What this task involves:
Transcribe exactly the lines from the one holding "intros i illust Hi." to the end of the data below, including both of those lines and no others.

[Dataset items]
Lemma max_tries_bounds_passes_witness :
  max_tries bad_limit_args = Some 3%Z /\
  fetch_and_download bad_limit_args 10 fresh_state
  = fetch_and_download bad_limit_args 3 fresh_state /\
  fetch_and_download bad_limit_args 10 fresh_state
  = Some (mkState 3 [] [] false,
          Raise (set_fetch_call invalid_argument (fetch_call_of bad_limit_args))).
Proof.
  assert (Hmt : max_tries bad_limit_args = Some 3%Z) by reflexivity.
  destruct (max_tries_bounds_passes bad_limit_args 3 10 fresh_state Hmt ltac:(simpl; lia))
    as [Heq _].
  split; [exact Hmt|]. split; [exact Heq|].
  rewrite Heq. vm_compute. reflexivity.
Defined.

(* ------------------------------------------------------------------ *)
(** ** The jobs of a first pass that succeeds *)

Lemma lookup_map_list {A B} (f : A -> B) (l : list A) (i : nat) :
  map f l !! i = f <$> l !! i.
Proof.
  revert i. induction l as [|x l IH]; intros [|i]; simpl; auto.
Qed.

Lemma lookup_combine_seq {A} (s : nat) (xs : list A) (i : nat) (x : A) :
  xs !! i = Some x -> combine (seq s (length xs)) xs !! i = Some (s + i, x).
Proof.
  revert s i. induction xs as [|y xs IH]; intros s [|i] H; simpl in *;
    try discriminate.
  - injection H as ->. now rewrite Nat.add_0_r.
  - rewrite (IH (S s) i H). f_equal. f_equal. lia.
Qed.

(** When the first fetch and the filter stages succeed with items [xs], the
    pool is running and the caller gave no naming hint, [fetch_and_download]
    returns after that pass, and the job submitted for the item at index
    [i] of [xs] is the [(len + i)]-th job of the pool ([len] jobs were there
    before): its [illust] is that item and its hint is
    [{'order': i + 1}], numbered by [enumerate(start=1)].  (The fetch call
    of line 136 is assumed buildable.) *)
Theorem first_pass_jobs_numbered_from_1 (a : FetchAndDownloadArgs)
    (fuel : nat) (st : State) (qs : lazyseq nat) (xs : list nat) :
  fetch_kwargs_bindable a = true ->
  st_shutdown st = false -> naming_info_is_None (download_kwargs a) = true ->
  fetch_behaviour a (st_fetch_calls st) (default [] (args a)) (default [] (kwargs a))
  = Ok qs ->
  apply_stages a qs = Ok (of_list xs) ->
  exists st' res, fetch_and_download a (S fuel) st = Some (st', Ok res)
    /\ length (st_jobs st') = length (st_jobs st) + length xs
    /\ forall i illust, xs !! i = Some illust ->
       exists kw, st_jobs st' !! (length (st_jobs st) + i) = Some kw
         /\ kw !! "illust"%string = Some (PIllust illust)
         /\ kw !! "addition_naming_info"%string = Some (order_info (S i)).
Proof.
  intros Hb Hs Hn Hf Hst.
  destruct (attempt_fetch_ok a (fd_callback a) (fetch_call_of a) st [] qs xs
              (fd_callback_preserves a) Hs Hf Hst) as (st' & Ha & Hjobs & _ & _).
  exists st', ([] ++ combine xs (map PFuture (seq (length (st_jobs st)) (length xs)))).
  split.
  { rewrite fetch_and_download_bindable by exact Hb.
    rewrite retry_loop_S_eq, Ha. reflexivity. }
  rewrite Hjobs. split.
  { rewrite length_app, length_map, length_combine, length_seq. lia. }
  intros i illust Hi.
  exists (download_params (download_kwargs a) (S i) illust).
  split.
  - rewrite lookup_app_r by lia. replace (length (st_jobs st) + i - length (st_jobs st))
      with i by lia.
    rewrite lookup_map_list, (lookup_combine_seq 1 xs i illust Hi). reflexivity.
  - destruct (download_params_lookup (download_kwargs a) (S i) illust "x"
                ltac:(discriminate) ltac:(discriminate)) as (H1 & H2 & _).
    rewrite Hn in H2. split; assumption.
Qed.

Expected answer:
  intros i illust Hi.
  exists (download_params (download_kwargs a) (S i) illust).
  split.
  - rewrite lookup_app_r by lia. replace (length (st_jobs st) + i - length (st_jobs st))
      with i by lia.
    rewrite lookup_map_list, (lookup_combine_seq 1 xs i illust Hi). reflexivity.
  - destruct (download_params_lookup (download_kwargs a) (S i) illust "x"
                ltac:(discriminate) ltac:(discriminate)) as (H1 & H2 & _).
    rewrite Hn in H2. split; assumption.
Qed.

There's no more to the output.